Tayari Jones was born and raised in Atlanta. Her first novel, Leaving Atlanta, about the infamous Atlanta child murders of 1979-81, received the Hurston/Wright Award for Debut Fiction. Her second novel, The Untelling, was awarded the Lillian C. Smith Award for New Voices from the Southern Regional Council and the University of Georgia Libraries. She has also received fellowships from the Illinois Arts Council, Bread Loaf Writers Conference, the Corporation of Yaddo, the MacDowell Colony, the Arizona Commission for the Arts and le Chateau de Lavigny in Switzerland. An assistant professor of English at the MFA program at Rutgers University in Newark, she is currently completing her third novel, closing a projected trilogy set in her home state of Georgia.
She will be visiting the Queens College campus on Monday, April 14 @ 6 PM.

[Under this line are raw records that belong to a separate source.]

(** * demo-platform: the tool-selection and invocation pipeline

    A shallow embedding of [src/app.py] (the chat-side orchestrator),
    [src/server.py] (the search tool served over MCP) and
    [src/tools/tavily_search_tool.py] (the search provider client), with the
    properties the specification states about them.

    Conventions.
    - Python values are the inductive [PyVal]; a dict is an insertion-ordered
      association list with string keys, looked up by first match.
    - A Python computation that may raise has type [Res A = Exc + A]
      ([inl e] is "raised e"); only subclasses of [Exception] are modelled.
    - The outside world (tool host, completion service, HTTP, environment) and
      the parts of the Python runtime that are not in the repository
      ([json.loads], [str] of a non-string, [int] of a non-integer, the text of
      a float) are parameters, packed in records.
    - Every call to the outside world is logged, with its outcome, in a trace;
      "is never invoked" is a statement about that trace.
    - Characters are code points below 256. [print] and logging only matter
      where evaluating their argument can raise. *)

From Stdlib Require Import ZArith List String Ascii Bool Lia Floats DecimalString.
Import ListNotations.
Open Scope string_scope.
Set Warnings "-register-all".

(* ===================================================================== *)
(** ** Python values, exceptions and the runtime *)
(* ===================================================================== *)

Module Py.

(** The exception classes the three source files tell apart.
    [JSONDecodeError] is a subclass of [ValueError]; [OtherException] stands
    for any other subclass of [Exception] outside these hierarchies. *)
Inductive ExcClass : Type :=
| Exception
| ValueError
| JSONDecodeError
| TypeError
| AttributeError
| TavilySearchError
| OtherException (qualname : string).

Each day this week the Bulletin Blog will feature glimpses into Jones’ insights on the writing process, the writing profession and the writer’s identity. Follow the links to read the full articles or essays.

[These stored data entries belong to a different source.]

(** X13.  When [packages.Load] returns an error, [main] writes the line
    [load: ] with the error to the standard error and exits with code 1. *)
Theorem main_load_error env T loc pkgs e :
  args env = [T; loc] →
  packages_Load env loc = (pkgs, Some e) →
  main' env = ([Stderr ("load: " +:+ e +:+ nl)], inr (Exit 1)).
Proof.
  intros Hargs Hload. apply main_stops. unfold generate.
  rewrite Hargs. simpl. by rewrite Hload.
Qed.

(** X14.  When the loaded packages carry errors, [main] prints each of them
    on a line of the standard error, in order, and exits with code 1. *)
Theorem main_package_errors env T loc pkgs :
  args env = [T; loc] →
  packages_Load env loc = (pkgs, None) →
  concat (Errors <$> pkgs) ≠ [] →
  main' env
  = ((λ e, Stderr (e +:+ nl)) <$> concat (Errors <$> pkgs), inr (Exit 1)).
Proof.
  intros Hargs Hload Herrs. apply main_stops. unfold generate.
  rewrite Hargs. simpl. rewrite Hload, PrintErrors_spec. simpl.
  rewrite (bool_decide_true (Z.of_nat _ > 0)).
  - simpl. by rewrite app_nil_r.
  - destruct (concat (Errors <$> pkgs)); [done|]. simpl. lia.
Qed.

(** X15.  When the pattern matches no package, [main] writes
    [Error: no package found] to the standard error and exits with code 1. *)
Theorem main_no_package env T loc :
  args env = [T; loc] →
  packages_Load env loc = ([], None) →
  main' env = ([Stderr ("Error: no package found" +:+ nl)], inr (Exit 1)).
Proof.
  intros Hargs Hload. apply main_stops. unfold generate.
  rewrite Hargs. simpl. by rewrite Hload.
Qed.

(** X16.  When the first package declares no struct of the asked name,
    [main] writes [Error: could not find struct to unionize] to the standard
    error and exits with code 1; packages after the first are not searched. *)
Theorem main_struct_not_found env T loc pkg pkgs :
  args env = [T; loc] →
  packages_Load env loc = (pkg :: pkgs, None) →
  Forall (λ p, Errors p = []) (pkg :: pkgs) →
  FindUnion pkg T = None →
  main' env
  = ([Stderr ("Error: could not find struct to unionize" +:+ nl)],
     inr (Exit 1)).
Proof.
  intros Hargs Hload Herrs Hfind. apply main_stops. unfold generate.
  rewrite Hargs. simpl. rewrite Hload, (PrintErrors_none _ Herrs). simpl.
  by rewrite Hfind.
Qed.

(** X17.  When the template has a field whose type is a defined type of the
    universe scope, such as [error], [main] ends in the nil-pointer panic of
    [GetImports]: exit code 2, after the warning of the fallback if there is
    one, and no text is generated. *)
Theorem main_universe_type env T loc pkg pkgs s sz al :
  args env = [T; loc] →
  packages_Load env loc = (pkg :: pkgs, None) →
  Forall (λ p, Errors p = []) (pkg :: pkgs) →
  FindUnion pkg T = Some s →
  UnionSize s (TypesSizes pkg) = Ok (sz, al) →
  Types pkg ≠ None →
  Exists (λ f, ¬ owned f) (UnionFields s) →
  main' env = ((fallback al).1, inr (Crash nil_error))
  ∧ exit_code (main' env).2 = 2.
Proof.
  intros Hargs Hload Herrs Hfind Hsize Hhome Hex.
  assert (GetImports (UnionFields s) (Types pkg) = Panic nil_error) as Himp
    by (by apply imports_loop_panics).
  assert (generate' env = ((fallback al).1, inr (Crash nil_error))) as Hgen.
  { unfold generate. rewrite Hargs. simpl.
    rewrite Hload, (PrintErrors_none _ Herrs). simpl.
    rewrite Hfind, Hsize. simpl.
    pose proof (fallback_used al) as Hu.
    destruct (fallback al) as [w r]. simpl in Hu. subst r. simpl.
    rewrite Himp. simpl. by rewrite app_nil_r. }
  by rewrite (main_stops _ _ _ Hgen).
Qed.
End Failures.

Lemma main_wrong_arguments_witness :
  exMain noArgsEnv
  = ([Stderr ("Invalid number of arguments: need union and package." +:+ nl);
      Stdout ("Usage of unionize:" +:+ nl);
      Stdout ((tab +:+ "unionize [flags] T [directory]") +:+ nl);
      Stdout ((tab +:+ "unionize [flags] T files...") +:+ nl);
      Stdout ("For more information, see:" +:+ nl);
      Stdout ((tab +:+ "https://github.com/zyedidia/unionize") +:+ nl);
      Stdout ("Flags:" +:+ nl);
      Stderr (flag_PrintDefaults noArgsEnv)],
     inr (Exit 1)).
Proof.
  apply (main_wrong_arguments exHeader exPackage exImport exStruct exField
           exTypeString noArgsEnv).
  discriminate.
Defined.

Lemma main_load_error_witness :
  exMain loadErrorEnv
  = ([Stderr ("load: " +:+ "no such directory" +:+ nl)], inr (Exit 1)).
Proof.
  apply (main_load_error exHeader exPackage exImport exStruct exField
           exTypeString loadErrorEnv "Template" "./missing" []);
    reflexivity.
Defined.

Lemma main_package_errors_witness :
  exMain brokenEnv
  = ([Stderr ("a.go:1:1: expected package" +:+ nl);
      Stderr ("b.go:2:3: syntax" +:+ nl)],
     inr (Exit 1)).
Proof.
  apply (main_package_errors exHeader exPackage exImport exStruct exField
           exTypeString brokenEnv "Template" "."
           (packages_Load brokenEnv ".").1);
    [reflexivity|reflexivity|discriminate].
Defined.

Lemma main_no_package_witness :
  exMain noPackageEnv
  = ([Stderr ("Error: no package found" +:+ nl)], inr (Exit 1)).
Proof.
  apply (main_no_package exHeader exPackage exImport exStruct exField
           exTypeString noPackageEnv "Template" ".");
    reflexivity.
Defined.

Lemma main_struct_not_found_witness :
  exMain missingStructEnv
  = ([Stderr ("Error: could not find struct to unionize" +:+ nl)],
     inr (Exit 1)).
Proof.
  apply (main_struct_not_found exHeader exPackage exImport exStruct exField
           exTypeString missingStructEnv "Missing" "."
           (examplePackage stdSizes) []).
  - reflexivity.
  - reflexivity.
  - repeat constructor.
  - reflexivity.
Defined.

Lemma main_universe_type_witness :
  exMain errorFieldEnv = ((fallback 8).1, inr (Crash nil_error))
  ∧ exit_code (exMain errorFieldEnv).2 = 2.
Proof.
  apply (main_universe_type exHeader exPackage exImport exStruct exField
           exTypeString errorFieldEnv "Template" "." errorPackage []
           [("i1", Basic Uint32);
            ("err", Named "error" None (Interface ["Error"]))] 16 8).
  - reflexivity.
  - reflexivity.
  - repeat constructor.
  - reflexivity.
  - vm_compute. reflexivity.
  - discriminate.
  - apply Exists_cons_tl, Exists_cons_hd. simpl. tauto.
Defined.

(** ** What main never does *)

Lemma early_ret {A} (a : A) : early_exit (mret a : IO A).
Proof. split; [constructor|done]. Qed.

Lemma early_bind {A B} (m : IO A) (f : A → IO B) :
  early_exit m → (∀ a, early_exit (f a)) → early_exit (m ≫= f).
Proof.
  destruct m as [t [a|st]]; intros [Ht Hst] Hf; simpl in *.
  - specialize (Hf a). destruct (f a) as [t' r]. destruct Hf as [Ht' Hr].
    simpl in *. split; [by apply Forall_app|done].
  - done.
Qed.

Lemma early_print s : early_exit (print s).
Proof. split; [repeat constructor; tauto|done]. Qed.

Lemma early_println s : early_exit (println s).
Proof. split; [repeat constructor; tauto|done]. Qed.

Lemma early_eprint s : early_exit (eprint s).
Proof. split; [repeat constructor; tauto|done]. Qed.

My MFA advisor, Ron Carlson, once told me that writers are either gushers or ekers. Ekers are the romantic sorts that stare at the page for an hour and a half and then carefully write down four perfect words. Gushers are people like me-- or at least people like I used to be-- who write four or five pages in a sort of frenzy. And then they look it over and decide that there is only a half-page of useable writing. That's how I used to be. When I write, I was like me-- on crack. But now, my patterns have changed.